Ocimene
- Names: IUPAC names α: (3E)-3,7-Dimethylocta-1,3,7-triene cis-β: (3Z)-3,7-Dimethylocta-1,3,6-triene trans-β: (3E)-3,7-Dimethylocta-1,3,6-triene

Identifiers
- CAS Number: 502-99-8 (α); 3338-55-4 (cis-β); 3779-61-1 (trans-β);
- 3D model (JSmol): Interactive image;
- ChemSpider: 4478389 (α);
- ECHA InfoCard: 100.034.205
- PubChem CID: 5320249 (α);
- UNII: ESJ648Z6YA; 472UVP4R7T (cis-β); 38BQ4UYY06 (trans-β);

Properties
- Chemical formula: C_{10}H_{16}
- Molar mass: 136.24 g/mol
- Density: 0.800 g/cm^{3}
- Melting point: 50 °C (122 °F; 323 K)
- Boiling point: mix of isomers: 100 °C at 70 mmHg

= Ocimene =

Ocimenes are a group of isomeric hydrocarbons. The ocimenes are monoterpenes found within a variety of plants and fruits. α-Ocimene and the two β-ocimenes differ in the position of the isolated double bond: it is terminal in the alpha isomer. α-Ocimene is cis-3,7-dimethyl-1,3,7-octatriene. β-Ocimene is trans-3,7-dimethyl-1,3,6-octatriene. β-Ocimene exists in two stereoisomeric forms, cis and trans, with respect to the central double bond.

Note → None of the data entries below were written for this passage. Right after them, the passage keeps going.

(* ===== verification/Config.v ===== *)
(** * Configuration (src/src/config/mod.rs)

    The environment, the two embedding providers, the settings kept per domain,
    and the lock that ties a store to the parameters its vectors were made with.
    The file system and serde are parameters. *)

From S2P Require Import Prelude F32 RustStr Model LayerIdx Schema Lance DatasetCache Store Embed.

(** ** Providers *)

Definition kind (p : Provider) : string :=
  match p with
  | OpenAiCompatible _ _ _ _ => "openai_compatible"
  | OpenAi _ _ _ _ => "openai"
  | GenericHttp _ _ _ _ => "generic_http"
  end.

Definition set_prefixes (p : Provider) (t : option TaskPrefix) : Provider :=
  match p with
  | OpenAiCompatible u m d _ => OpenAiCompatible u m d t
  | OpenAi u m d _ => OpenAi u m d t
  | GenericHttp u m d _ => GenericHttp u m d t
  end.

Definition resolve_provider (kind base_url model : string) (dim : nat) (prefixes : option TaskPrefix) : Provider :=
  if String.eqb kind "openai" then OpenAi base_url model dim prefixes
  else if String.eqb kind "generic_http" then GenericHttp base_url model dim prefixes
  else OpenAiCompatible base_url model dim prefixes.

(** The environment. *)
Definition Env : Type := string → option string.

Definition resolve_prefixes (model : string) (get : Env) (ns : string) : option TaskPrefix :=
  let t := prefixes_for_model model in
  let role name (table_val : TaskPrefix → string) :=
    match get (ns +:+ "PREFIX_" +:+ name) with Some s => Some s | None => table_val <$> t end in
  let document := role "DOCUMENT" tp_document in
  let query := role "QUERY" tp_query in
  let clustering := role "CLUSTERING" tp_clustering in
  let classification := role "CLASSIFICATION" tp_classification in
  match document, query, clustering, classification with
  | None, None, None, None => None
  | _, _, _, _ => Some (mkTaskPrefix (default "" document) (default "" query) (default "" clustering) (default "" classification))
  end.

(** [parse] of an unsigned integer below [bound]: digits, after an optional
    plus sign. *)
Definition digit_value (c : ascii) : option N :=
  if in_range 48 57 c then Some (byte_of c - 48)%N else None.
Fixpoint parse_digits (acc : N) (l : list ascii) : option N :=
  match l with
  | [] => Some acc
  | c :: l => d ← digit_value c; parse_digits (acc * 10 + d)%N l
  end.
Definition parse_unsigned (bound : N) (s : string) : option N :=
  let l := match str_bytes s with "+"%char :: l => l | l => l end in
  match l with
  | [] => None
  | _ => n ← parse_digits 0 l; if (n <? bound)%N then Some n else None
  end.
Definition parse_usize : string → option N := parse_unsigned (2 ^ 64).

Definition or_else {A} (x : option A) (y : option A) : option A := match x with Some a => Some a | None => y end.

Definition resolve_provider2 (slot1 : Provider) (get : Env) : option Provider :=
  model ← get "VECTORLINK_MODEL2";
  let k := default (kind slot1) (get "VECTORLINK_MODEL2_PROVIDER") in
  let base_url := default (base_url slot1) (get "VECTORLINK_MODEL2_URL") in
  let dim := default (expected_dim slot1) (s ← get "VECTORLINK_MODEL2_DIM"; N.to_nat <$> parse_usize s) in
  Some (resolve_provider k base_url model dim (resolve_prefixes model get "VECTORLINK_MODEL2_")).

Definition non_empty (s : option string) : option string :=
  s ← s; if String.eqb s "" then None else Some s.

Definition resolve_api_key2 (get : Env) (same_endpoint : bool) : option string :=
  non_empty (or_else (get "VECTORLINK_MODEL2_API_KEY")
               (if same_endpoint then get "VECTORLINK_EMBED_API_KEY" else None)).

(** ** The configuration *)

Definition DEFAULT_EMBED_BATCH_SIZE : N := 32.

Record Config := mkConfig {
  cf_admin_user : string;
  cf_admin_secret : string;
  cf_port : N;
  embed_provider : Provider;
  provider2 : option Provider;
  embed_api_key : option string;
  api_key2 : option string;
  clustering_index : option VectorIndexConfig;
  cf_data_dir : string;
  tokenizer_path : string;
  embed_batch_size : N;
  embed_cache_size : option N;
  prometheus_port : option N;
  lance_index_cache_bytes : N;
  lance_metadata_cache_bytes : N;
  dataset_cache_max : N;
}.

Definition eq_ignore_ascii_case (a b : string) : bool := String.eqb (to_lowercase a) (to_lowercase b).

(** The parameters of the clustering index; [None] for the outer option is the
    assertion on the dimension. *)
Definition clustering_index_of (get : Env) (dim : nat) : option (option VectorIndexConfig) :=
  let disabled := match get "VECTORLINK_MODEL2_INDEX" with
                  | Some s => eq_ignore_ascii_case s "false" || String.eqb s "0"
                  | None => false
                  end in
  if disabled then Some None
  else
    cfg ← default_for_dim dim;
    let field name (d : N) := default d (s ← get ("VECTORLINK_MODEL2_INDEX_" +:+ name); parse_usize s) in
    Some (Some (mkVectorIndexConfig
      (Z.of_N (field "NUM_PARTITIONS" (Z.to_N (num_partitions cfg))))
      (N.to_nat (field "M" (N.of_nat (vic_m cfg))))
      (N.to_nat (field "EF_CONSTRUCTION" (N.of_nat (ef_construction cfg))))
      (N.to_nat (field "NPROBES" (N.of_nat (nprobes cfg))))
      (match get "VECTORLINK_MODEL2_INDEX_REFINE_FACTOR" with
       | Some v => if eq_ignore_ascii_case v "none" then None else or_else (parse_unsigned (2 ^ 32) v) (refine_factor cfg)
       | None => refine_factor cfg
       end))).

(** [Config::from_env]; [None] is a failed assertion. *)
Definition from_env (get : Env) : option Config :=
  let usize name (d : N) := default d (s ← get name; parse_usize s) in
  let provider_str := default "openai_compatible" (get "VECTORLINK_EMBED_PROVIDER") in
  let embed_url := default "http://localhost:11434" (get "VECTORLINK_EMBED_URL") in
  let model := default "multilingual-e5-base" (get "VECTORLINK_MODEL") in
  let dim := N.to_nat (usize "VECTORLINK_DIM" 768%N) in
  let embed_provider := resolve_provider provider_str embed_url model dim (resolve_prefixes model get "VECTORLINK_") in
  let provider2 := resolve_provider2 embed_provider get in
  let api_key2 := p2 ← provider2;
    resolve_api_key2 get (String.eqb (trim_end_slashes (base_url p2)) (trim_end_slashes (base_url embed_provider))) in
  let same_width := match provider2 with Some p2 => (expected_dim p2 =? dim)%nat | None => true end in
  let embed_batch_size := usize "VECTORLINK_EMBED_BATCH_SIZE" DEFAULT_EMBED_BATCH_SIZE in
  if negb same_width then None
  else if negb (0 <? embed_batch_size)%N then None
  else
    clustering_index ← clustering_index_of get dim;
    Some (mkConfig (default "admin" (get "VECTORLINK_ADMIN_USER")) (default "" (get "VECTORLINK_ADMIN_SECRET"))
      (default 7372%N (s ← get "VECTORLINK_PORT"; parse_unsigned (2 ^ 16) s))
      embed_provider provider2 (non_empty (get "VECTORLINK_EMBED_API_KEY")) api_key2 clustering_index
      (default "/data" (get "VECTORLINK_DATA_DIR")) (default "/data/tokenizer.json.bz2" (get "VECTORLINK_TOKENIZER_PATH"))
      embed_batch_size
      (match get "VECTORLINK_EMBED_CACHE_SIZE" with
       | Some s => if eq_ignore_ascii_case s "none" then None else Some (default 20000%N (parse_usize s))
       | None => Some 20000%N
       end)
      (s ← get "VECTORLINK_PROMETHEUS_PORT"; parse_unsigned (2 ^ 16) s)
      (usize "VECTORLINK_LANCE_INDEX_CACHE_BYTES" (2 * 1024 * 1024 * 1024)%N)
      (usize "VECTORLINK_LANCE_METADATA_CACHE_BYTES" (512 * 1024 * 1024)%N)
      (usize "VECTORLINK_DATASET_CACHE_MAX" (N.of_nat DEFAULT_DATASET_CACHE_MAX))).

(** [Config::new]; [None] is the assertion of [default_for_dim]. *)
Definition config_new (admin_user admin_secret : string) (port : N) : option Config :=
  clustering_index ← default_for_dim 768;
  Some (mkConfig admin_user admin_secret port (OpenAiCompatible "http://localhost:11434" "multilingual-e5-base" 768 None)
    None None None (Some clustering_index) "/tmp/vectorlink-test" "assets/tokenizer.json.bz2"
    DEFAULT_EMBED_BATCH_SIZE None None (2 * 1024 * 1024 * 1024)%N (512 * 1024 * 1024)%N (N.of_nat DEFAULT_DATASET_CACHE_MAX)).

(** [Config::default], likewise. *)
Definition config_default : option Config :=
  clustering_index ← default_for_dim 768;
  Some (mkConfig "admin" "root" 7372 (OpenAiCompatible "http://localhost:11434" "multilingual-e5-base" 768 None)
    None None None (Some clustering_index) "/tmp/vectorlink-test" "assets/tokenizer.json.bz2"
    DEFAULT_EMBED_BATCH_SIZE None None (2 * 1024 * 1024 * 1024)%N (512 * 1024 * 1024)%N (N.of_nat DEFAULT_DATASET_CACHE_MAX)).

(** ** Files *)

Class FileOps (F : Type) := {
  fs_exists : F → string → bool;
  fs_read : F → string → result string string;
  fs_write : F → string → string → F * result string unit;
  fs_create_dir_all : F → string → F * result string unit;
}.

Class FileLaws (F : Type) `{FileOps F} : Prop := {
  law_fs_write f p s f' : fs_write f p s = (f', Ok tt) → fs_exists f' p = true ∧ fs_read f' p = Ok s;
}.

(** [Path::join] of a directory and a file name. *)
Definition path_join (dir file : string) : string :=
  match reverse (str_bytes dir) with
  | [] => file
  | c :: _ => if Ascii.eqb c "/" then dir +:+ file else dir +:+ "/" +:+ file
  end.

(** ** The embedding-parameter lock *)

#[warnings="-register-all"]
Inductive LockedEmbeddingParams : Type := mkLocked {
  lp_provider : string;
  lp_base_url : string;
  lp_model : string;
  lp_dim : nat;
  lp_prefixes : option TaskPrefix;
  lp_clustering : option LockedEmbeddingParams;
}.

#[export] Instance TaskPrefix_eq_dec : EqDecision TaskPrefix. Proof. solve_decision. Defined.

Definition EMBEDDING_PARAMS_FILE : string := "vectorlink-params.json".

Definition from_provider (p : Provider) : LockedEmbeddingParams :=
  mkLocked (kind p) (trim_end_slashes (base_url p)) (model_name p) (expected_dim p) (effective_prefixes p) None.

Definition locked_effective_prefixes (l : LockedEmbeddingParams) : option TaskPrefix :=
  or_else (lp_prefixes l) (prefixes_for_model (lp_model l)).

Fixpoint params_match (a b : LockedEmbeddingParams) : bool :=
  String.eqb (lp_provider a) (lp_provider b) && String.eqb (lp_base_url a) (lp_base_url b)
  && String.eqb (lp_model a) (lp_model b) && (lp_dim a =? lp_dim b)%nat
  && bool_decide (locked_effective_prefixes a = locked_effective_prefixes b)
  && match a, b with
     | mkLocked _ _ _ _ _ None, mkLocked _ _ _ _ _ None => true
     | mkLocked _ _ _ _ _ (Some a), mkLocked _ _ _ _ _ (Some b) => params_match a b
     | _, _ => false
     end.

(** serde_json on the parameters. *)
Class ParamsJson := {
  params_of_json : string → result string LockedEmbeddingParams;
  params_to_json : LockedEmbeddingParams → result string string;
}.
Class ParamsJsonLaws `{ParamsJson} : Prop := {
  law_params_json p s : params_to_json p = Ok s → params_of_json (s +:+ String newline "") = Ok p;
}.

(** What a configuration would lock. *)
Definition current_params (provider : Provider) (provider2 : option Provider) : LockedEmbeddingParams :=
  let l := from_provider provider in
  mkLocked (lp_provider l) (lp_base_url l) (lp_model l) (lp_dim l) (lp_prefixes l) (from_provider <$> provider2).

Section lock.
Context {F : Type} `{FileOps F, ParamsJson}.

Definition params_text (p : LockedEmbeddingParams) : string := match params_to_json p with Ok s => s | Err _ => "" end.

Definition verify_or_lock_embedding_params (data_dir : string) (provider : Provider) (provider2 : option Provider) (f : F)
    : F * result string unit :=
  let path := path_join data_dir EMBEDDING_PARAMS_FILE in
  let current := current_params provider provider2 in
  if fs_exists f path then
    (f,
     contents ← map_err (λ e, "failed to read " +:+ path +:+ ": " +:+ e) (fs_read f path);
     locked ← map_err (λ e, "corrupt " +:+ path +:+ ": " +:+ e +:+ " — the store's embedding parameters cannot be verified. "
                +:+ "Restore the file or recreate the store with `vectorlink drop-store --yes`.") (params_of_json contents);
     if params_match locked current then Ok tt
     else Err ("embedding parameters mismatch: the vectorlink store at " +:+ data_dir +:+ " was created with"
       +:+ String newline "" +:+ params_text locked +:+ String newline "" +:+ "but the current configuration resolves to"
       +:+ String newline "" +:+ params_text current +:+ String newline ""
       +:+ "All stored embeddings are only valid for the locked parameters. Restore the original parameters, or drop and "
       +:+ "recreate the entire store with `vectorlink drop-store --yes` — embedded in TerminusDB, delete the vectorlink "
       +:+ "directory under the storage path instead (deletes all indexed vectors)."))
  else
    match fs_create_dir_all f data_dir with
    | (f, Err e) => (f, Err ("failed to create " +:+ data_dir +:+ ": " +:+ e))
    | (f, Ok _) =>
        match params_to_json current with
        | Err e => (f, Err ("failed to serialize embedding parameters: " +:+ e))
        | Ok json =>
            let '(f, r) := fs_write f path (json +:+ String newline "") in
            (f, map_err (λ e, "failed to write " +:+ path +:+ ": " +:+ e) r)
        end
    end.
End lock.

The ocimenes are often found naturally as mixtures of the various forms. The mixture, as well as the pure compounds, are oils with a pleasant odor. They are used in perfumery for their sweet herbal scent and are believed to act as plant defense and have anti-fungal properties. Like the related acyclic terpene myrcene, ocimenes are unstable in air. Like other terpenes, the ocimenes are nearly insoluble in water, but soluble in common organic solvents.

The name is derived from the plant genus name Ocimum from the Ancient Greek word for basil, ὤκιμον (ṓkimon).